Rip Van Winky

There comes a time in the life of a schoolboy where he must face up to the questioning of his mother when he returns from school with yet another rip in his school trousers. Depending on the child and the severity of the rip, his answers to the questioning would vary. If he was a timid child, he would cry and say someone pushed him. If he were a rebellious child, ripping his trousers would probably rank fairly low on his list of concerns, and if like me, he was an overweight and cumbersome child, he would accept that whilst at school his sole purpose in life was to rip his trousers.

I was forever skinning my knees after falling over in the yard, usually in a failed effort to keep up with the athletic children in football. I would always land with a rather hefty bang, assess the situation, ignore the laughs from my classmates and begin picking the gravel out of my knees and palms. I would constantly worry about telling my mother that “I’d done it again”. She tried valiantly to patch up holes in the knees but after applying six or seven patches to the same pair of trousers she must have begun to think it was a rather futile exercise.

That was until June 2004, when I managed to rip my trousers so substantially and so severely that the ensuing embarrassment meant I have never divulged this information to anyone.

In summer 2004, Newcastle was enjoying an unexpected burst of warm weather. I was in the lower sixth form and was clinically obese. I make this point, not to generate sympathy, but more to put the story into some sort of context and to possibly give some sort of an explanation as to how I found myself in this pickle.

You could always tell when it was hot at school as were allowed to remove our ties and undo our top buttons on our shirts. This always resulted in some of the less mature students either tying them to their heads like drunken relatives at a wedding or pretending to strangle each other. For more mature students like me, we lazed around on the grass outside the common room, basking in our new open collared sense of freedom.

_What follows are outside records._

Lemma trim_idem (s : jsstring) : trim (trim s) = trim s.
Proof.
  unfold trim. destruct (trimStart_cases s) as [E | (c & t & E & Hc)].
  - now rewrite E.
  - rewrite E. destruct (trimEnd_cons_keep c t Hc) as [u Hu].
    rewrite Hu. simpl trimStart. rewrite Hc. rewrite <- Hu. apply trimEnd_idem.
Qed.

Lemma trim_Trimmed (s : jsstring) : truthy_string (trim s) = true -> Trimmed (trim s).
Proof.
  intros H. split; [|apply trim_idem].
  intros E. now rewrite E in H.
Qed.

Lemma Trimmed_truthy (s : jsstring) : Trimmed s -> truthy_string (trim s) = true.
Proof. intros [Hne Ht]. rewrite Ht. now destruct s. Qed.

(** ** [normalizeString] *)

Lemma normalizeString_cases (v : value) (fallback : jsstring) :
  (exists s, v = VString s /\ trim s <> [] /\ normalizeString v fallback = trim s)
  \/ ((forall s, v = VString s -> trim s = []) /\ normalizeString v fallback = fallback).
Proof.
  destruct v as [| |b|n|s|l|o]; simpl;
    try (right; split; [intros ? [=]|reflexivity]).
  destruct (trim s) as [|c t] eqn:E; simpl.
  - right. split; [|reflexivity]. now intros ? [= <-].
  - left. exists s. now rewrite E.
Qed.

Lemma normalizeString_Trimmed (v : value) (fallback : jsstring) :
  Trimmed fallback -> Trimmed (normalizeString v fallback).
Proof.
  intros Hf. destruct v; simpl; try exact Hf.
  destruct (truthy_string (trim s)) eqn:E; [now apply trim_Trimmed|exact Hf].
Qed.

Lemma normalizeString_fixed (s fallback : jsstring) :
  Trimmed s -> normalizeString (VString s) fallback = s.
Proof.
  intros H. simpl. rewrite (Trimmed_truthy s H). apply H.
Qed.

Lemma Trimmed_Not_provided : Trimmed (js "Not provided").
Proof. split; [discriminate|reflexivity]. Qed.

Lemma Trimmed_placeholder_summary : Trimmed (summary placeholderReport).
Proof. split; [discriminate|now vm_compute]. Qed.

Lemma Trimmed_placeholder_next : Trimmed (recommendedNextStep placeholderReport).
Proof. split; [discriminate|now vm_compute]. Qed.

(** ** [clampScore] *)

Lemma Math_max_int (a b : Z) : Math_max (int a) (int b) = int (Z.max a b).
Proof.
  unfold int; simpl. destruct (Qle_bool (inject_Z a) (inject_Z b)) eqn:E.
  - apply Qle_bool_iff in E. rewrite <- Zle_Qle in E.
    now rewrite Z.max_r.
  - assert (H : ~ (a <= b)%Z).
    { intros H. rewrite Zle_Qle in H. apply Qle_bool_iff in H. congruence. }
    rewrite Z.max_l; [reflexivity|lia].
Qed.

Lemma Math_min_int (a b : Z) : Math_min (int a) (int b) = int (Z.min a b).
Proof.
  unfold int; simpl. destruct (Qle_bool (inject_Z a) (inject_Z b)) eqn:E.
  - apply Qle_bool_iff in E. rewrite <- Zle_Qle in E.
    now rewrite Z.min_l.
  - assert (H : ~ (a <= b)%Z).
    { intros H. rewrite Zle_Qle in H. apply Qle_bool_iff in H. congruence. }
    rewrite Z.min_r; [reflexivity|lia].
Qed.

Lemma clampScore_finite (q : Q) :
  clampScore (VNumber (Finite q))
  = int (Z.min 100 (Z.max 0 (Qfloor (q + (1 # 2))))).
Proof.
  change (clampScore (VNumber (Finite q)))
    with (Math_min (int 100) (Math_max (int 0) (int (Qfloor (q + (1 # 2)))))).
  now rewrite Math_max_int, Math_min_int.
Qed.

(** [Qfloor (q + 1/2)] is the integer nearest to [q], the upper one at a tie. *)
Lemma round_half_up_nearest (q : Q) :
  (inject_Z (Qfloor (q + (1 # 2))) - (1 # 2) <= q
   /\ q < inject_Z (Qfloor (q + (1 # 2))) + (1 # 2))%Q.
Proof.
  pose proof (Qfloor_le (q + (1 # 2))) as Hlo.
  pose proof (Qlt_floor (q + (1 # 2))) as Hhi.
  rewrite inject_Z_plus in Hhi.
  split.
  - apply (Qplus_le_l _ _ (1 # 2)). ring_simplify.
    ring_simplify in Hlo. exact Hlo.
  - apply (Qplus_lt_l _ _ (1 # 2)).
    eapply Qlt_le_trans; [exact Hhi|].
    apply Qle_lteq. right. change (inject_Z 1) with 1%Q. ring.
Qed.

Lemma Qfloor_int_half (k : Z) : Qfloor (inject_Z k + (1 # 2)) = k.
Proof.
  unfold Qfloor, inject_Z, Qplus; simpl.
  rewrite Z.mul_1_r.
  replace (k * 2 + 1)%Z with (1 + k * 2)%Z by lia.
  rewrite Z.div_add by lia. reflexivity.
Qed.

Lemma clampScore_int (k : Z) :
  clampScore (VNumber (int k)) = int (Z.min 100 (Z.max 0 k)).
Proof. unfold int. now rewrite clampScore_finite, Qfloor_int_half. Qed.

Lemma clampScore_range (v : value) :
  exists k : Z, (0 <= k <= 100)%Z /\ clampScore v = int k.
Proof.
  assert (H0 : exists k : Z, (0 <= k <= 100)%Z /\ int 0 = int k)
    by (exists 0%Z; split; [lia|reflexivity]).
  destruct v as [| |b|n|s|l|o]; try exact H0.
  destruct n as [|neg|q]; try exact H0.
  rewrite clampScore_finite. eexists; split; [|reflexivity]. lia.
Qed.

(** C2. [clampScore] yields 0 on anything that is not a finite number; on a
    finite number [x] it yields the integer nearest to [x] (a tie rounding
    up), clamped to [0, 100]; its result is always an integer of [0, 100];
    [clampScore(-5) = 0], [clampScore(150) = 100], [clampScore(42.5) = 43],
    and [clampScore("78")], [clampScore(NaN)], [clampScore(Infinity)] are 0. *)
Theorem clampScore_spec :
  (forall v : value, typeof v <> TNumber -> clampScore v = int 0)
  /\ clampScore (VNumber NaN) = int 0
  /\ (forall negative : bool, clampScore (VNumber (Infinity negative)) = int 0)
  /\ (forall x : Q, exists n : Z,
        (inject_Z n - (1 # 2) <= x /\ x < inject_Z n + (1 # 2))%Q
        /\ clampScore (VNumber (Finite x)) = int (Z.min 100 (Z.max 0 n)))
  /\ (forall v : value, exists k : Z, (0 <= k <= 100)%Z /\ clampScore v = int k)
  /\ clampScore (VNumber (int (-5))) = int 0
  /\ clampScore (VNumber (int 150)) = int 100
  /\ clampScore (VNumber (Finite (85 # 2))) = int 43
  /\ clampScore (VString (js "78")) = int 0.
Proof.
  repeat apply conj; try reflexivity.
  - intros v Hv. destruct v; try reflexivity. now elim Hv.
  - intros x. exists (Qfloor (x + (1 # 2))). split.
    + apply round_half_up_nearest.
    + apply clampScore_finite.
  - apply clampScore_range.
Qed.

(** ** [translateRisk] *)

Ltac case_tag :=
  match goal with
  | |- context [decide (trim ?s = js ?t)] =>
    destruct (decide (trim s = js t))
  end; cbv beta iota delta [severity message label].

Lemma translateRisk_unknown (s : jsstring) :
  trim s <> js "APICallInUI" -> trim s <> js "LogicInUI" ->
  trim s <> js "FlatStructure" -> trim s <> js "HugeComponent" ->
  trim s <> js "CircularImport" ->
  translateRisk s = unknownRisk s.
Proof.
  intros H1 H2 H3 H4 H5. unfold translateRisk.
  rewrite !decide_False by assumption. reflexivity.
Qed.

Lemma translateRisk_trim (s : jsstring) :
  severity (translateRisk s) = severity (translateRisk (trim s))
  /\ message (translateRisk s) = message (translateRisk (trim s)).
Proof.
  unfold translateRisk. rewrite trim_idem.
  repeat (case_tag; [split; reflexivity|]).
  split; reflexivity.
Qed.

(** C3. [translateRisk] is a total function of its argument alone. It
    matches the trimmed argument exactly against the five tags
    [APICallInUI], [LogicInUI], [FlatStructure], [HugeComponent],
    [CircularImport], each with its fixed label, severity and message (for
    [APICallInUI] the label "Business logic mixed into UI" and the High Risk
    tier, whose text carries its icon); any other argument, the empty string
    too, gives the raw argument as the label, the Unknown Risk tier and the
    fixed disclaimer. *)
Theorem translateRisk_spec :
  (forall s, trim s = js "APICallInUI" ->
     translateRisk s =
     {| label := js "Business logic mixed into UI";
        severity := js "🔴 High Risk";
        message := js "Works for demos, but fragile when adding auth, workflows, or team features." |})
  /\ (forall s, trim s = js "LogicInUI" ->
     translateRisk s =
     {| label := js "Logic tangled inside components";
        severity := js "🟠 Medium Risk";
        message := js "Hard to test, hard to change — every new feature increases risk." |})
  /\ (forall s, trim s = js "FlatStructure" ->
     translateRisk s =
     {| label := js "Prototype-only folder structure";
        severity := js "🔴 Critical Risk";
        message := js "Everything lives in one folder — evolution will be painful." |})
  /\ (forall s, trim s = js "HugeComponent" ->
     translateRisk s =
     {| label := js "Giant 'God' component";
        severity := js "🟡 Medium-Low Risk";
        message := js "One file doing too many jobs — a sign of structural fragility." |})
  /\ (forall s, trim s = js "CircularImport" ->
     translateRisk s =
     {| label := js "Circular dependency risk";
        severity := js "🔴 Critical Risk";
        message := js "Features begin to break randomly when files depend on each other in loops." |})
  /\ (forall s,
        ~ In (trim s) [js "APICallInUI"; js "LogicInUI"; js "FlatStructure";
                       js "HugeComponent"; js "CircularImport"] ->
        translateRisk s =
        {| label := s;
           severity := js "⚪ Unknown Risk";
           message := js "Risk type not recognized — may indicate structural issues." |})
  /\ (forall s, severity (translateRisk s) = severity (translateRisk (trim s))
                /\ message (translateRisk s) = message (translateRisk (trim s)))
  /\ translateRisk (js "") = unknownRisk (js "")
  /\ translateRisk (js "apicallinui") = unknownRisk (js "apicallinui")
  /\ label (translateRisk (js "  APICallInUI
 ")) = js "Business logic mixed into UI"
  /\ severity (translateRisk (js "APICallInUI")) = js "🔴 High Risk"
  /\ includes (js "🔴 High Risk") (js "High Risk") = true
  /\ includes (js "⚪ Unknown Risk") (js "Unknown") = true.
Proof.
  repeat apply conj.
  1-5: intros s H; unfold translateRisk; rewrite H; vm_compute; reflexivity.
  - intros s H. apply translateRisk_unknown; intros E; apply H; rewrite E;
      cbn [In]; tauto.
  - apply translateRisk_trim.
  - vm_compute; reflexivity.
  - vm_compute; reflexivity.
  - vm_compute; reflexivity.
  - vm_compute; reflexivity.
  - vm_compute; reflexivity.
  - vm_compute; reflexivity.
Qed.

(** The tag [LogicInUI] between blanks. *)
Lemma translateRisk_spec_witness :
  trim (js "  LogicInUI ") = js "LogicInUI"
  /\ translateRisk (js "  LogicInUI ") =
     {| label := js "Logic tangled inside components";
        severity := js "🟠 Medium Risk";
        message := js "Hard to test, hard to change — every new feature increases risk." |}.
Proof.
  assert (E : trim (js "  LogicInUI ") = js "LogicInUI")
    by (vm_compute; reflexivity).
  split; [exact E|].
  exact (proj1 (proj2 translateRisk_spec) (js "  LogicInUI ") E).
Defined.

(** ** Completions: reading properties without a throw *)

Lemma bind_Normal {A B : Type} (a : A) (f : A -> completion B) :
  mbind f (Normal a) = f a.
Proof. reflexivity. Qed.

Lemma Get_prop (v : value) (k : jsstring) :
  nullish v = false -> Get v k = Normal (prop v k).
Proof. now destruct v. Qed.

Lemma Get_nullish (v : value) (k : jsstring) :
  nullish v = true -> Get v k = Throw TypeError.
Proof. now destruct v. Qed.

Lemma coalesce_Normal (a b : value) :
  coalesce a (Normal b) = Normal (or_else a b).
Proof. unfold coalesce, or_else. now destruct (nullish a). Qed.

Lemma isRecord_not_nullish (item : value) :
  isRecord item = true -> nullish item = false.
Proof. now destruct item. Qed.

Lemma mapM_Normal {A B : Type} (f : A -> completion B) (g : A -> B) (l : list A) :
  (forall x, f x = Normal (g x)) -> mapM f l = Normal (List.map g l).
Proof.
  intros Hf. induction l as [|x l IH]; [reflexivity|].
  cbn [mapM List.map]. rewrite Hf, bind_Normal, IH, bind_Normal. reflexivity.
Qed.

(** ** [asRiskArray] *)

Lemma riskOfItem_eq (item : value) :
  riskOfItem item
  = Normal (if isRecord item then Some (normalizeRisk item) else None).
Proof.
  unfold riskOfItem.
  destruct (isRecord item) eqn:E.
  - assert (G : negb (is_object_type (typeof item)) || is_null item = false)
      by now destruct item.
    rewrite G.
    pose proof (isRecord_not_nullish item E) as Hn.
    rewrite !(Get_prop item _ Hn).
    repeat (rewrite ?bind_Normal, ?coalesce_Normal; cbv beta).
    reflexivity.
  - assert (G : negb (is_object_type (typeof item)) || is_null item = true)
      by now destruct item.
    now rewrite G.
Qed.

Lemma filter_Boolean_map (items : list value) :
  filter_Boolean
    (List.map (fun item => if isRecord item then Some (normalizeRisk item) else None)
       items)
  = List.map normalizeRisk (List.filter isRecord items).
Proof.
  induction items as [|item items IH]; [reflexivity|].
  cbn [List.map List.filter filter_Boolean].
  destruct (isRecord item); cbn [List.map filter_Boolean]; now rewrite IH.
Qed.

Lemma asRiskArray_array (items : list value) :
  asRiskArray (VArray items)
  = Normal (List.map normalizeRisk (List.filter isRecord items)).
Proof.
  unfold asRiskArray. cbn [Array_isArray negb].
  rewrite (mapM_Normal _ _ items riskOfItem_eq), bind_Normal.
  now rewrite filter_Boolean_map.
Qed.

Lemma asRiskArray_other (v : value) :
  Array_isArray v = false -> asRiskArray v = Normal [].
Proof. intros H. unfold asRiskArray. now rewrite H. Qed.

Lemma WellFormedRisk_normalizeRisk (item : value) :
  WellFormedRisk (normalizeRisk item).
Proof.
  split; [|split]; apply normalizeString_Trimmed, Trimmed_Not_provided.
Qed.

On the day in question, it was nearing midday and we had come to a general consensus that we were going to walk down the hill to the corner shop for our lunch. To exit the common room the correct way, we would normally have to walk the maze of corridors around the school. This was a problem for a variety of reasons: 1) we were lazy, 2) we might bump into a teacher, whose class we had recently not gone to, or 3) we might bump into a teacher, whose lesson we were planning not to go to. We therefore decided to take a shortcut and jump a waist high fence into the staff car park. One by one my friends vaulted over the fence. I rather nonchalantly strode up to the fence and hauled myself up and over. I landed and we walked off.

It was about thirty seconds later that I realised something was wrong. I don’t know what first alerted me to it. Maybe it was the cool breeze I could now feel kissing the back of my legs or maybe, just maybe it was that every one of my friends was now literally rolling on the floor, struggling to breathe, hysterically laughing at me. I felt down my leg as if I was searching myself at an airport to find the feeling of skin where there was once material. What surprised even me was the sheer severity of this new found slash in my trousers. Ordinarily, I would rip my trousers and create a hole roughly the size of a squash ball, but upon inspection this rip carried on and on and on.

I soon established I had ripped my trousers from just below the zip at the front all the way up to the waistband at the back. Whichever way I write this story, it will never do that rip justice. My arse was literally just hanging out. Amidst the incessant laughter, I furiously tried to think of a plan. My friends were no use at all, to the point where they carried on walking to the shop, leaving me to fend for myself, helpless, with just a flimsy cotton layer of boxer shorts hiding my remaining dignity from the world.

I shirked off as covertly as I could back into school. My plan was to sweet talk the textiles teacher into fixing my trousers, walk triumphantly back into the common room and laugh it off as some hilarious and whimsical jape.

I wish I could tell you that this was what happened.

I successfully made it to the textiles room without too many second glances. Fortunately the teacher was there and after composing herself following a brief bout of frenzied laughter, she agreed to help me. I stood there, trouser-less, as she ran what would now be classified as two separate garments through the sewing machine.

She finished the job about thirty minutes later. I victoriously strode up to her, arms outstretched to take the finished product. The teachers face turned a deepish shade of red as I walked across the classroom. Unperturbed I continued until I was stood directly in front of her. It was only then that I realised that from beneath the flimsy layer of cotton, something that should never be seen was now directly on show. For those of you not blessed with the ability to read between the lines I shall explain it clearly; I was now stood in front of a teacher, willy out.

From there on in it didn’t really matter what I did or what I said. Once you expose yourself to a teacher, what else can you do? I did the dignified thing and ran.

Unsurprisingly, the teacher didn’t really speak to me much after that. I found any and every reason to never visit the textiles room again. I finished school just over a year later and had managed to keep this story hidden for eight years.

You may be wondering why I chose to eventually divulge this story online for everyone to see. Apart from hopefully making you chuckle slightly at my expense, it is my hope that by some twist of fate or circumstance the above mentioned teacher may someday read this.

If that is you, please know that for standing in front of you in June 2004 with my willy hanging out I am truly, deeply and sincerely sorry.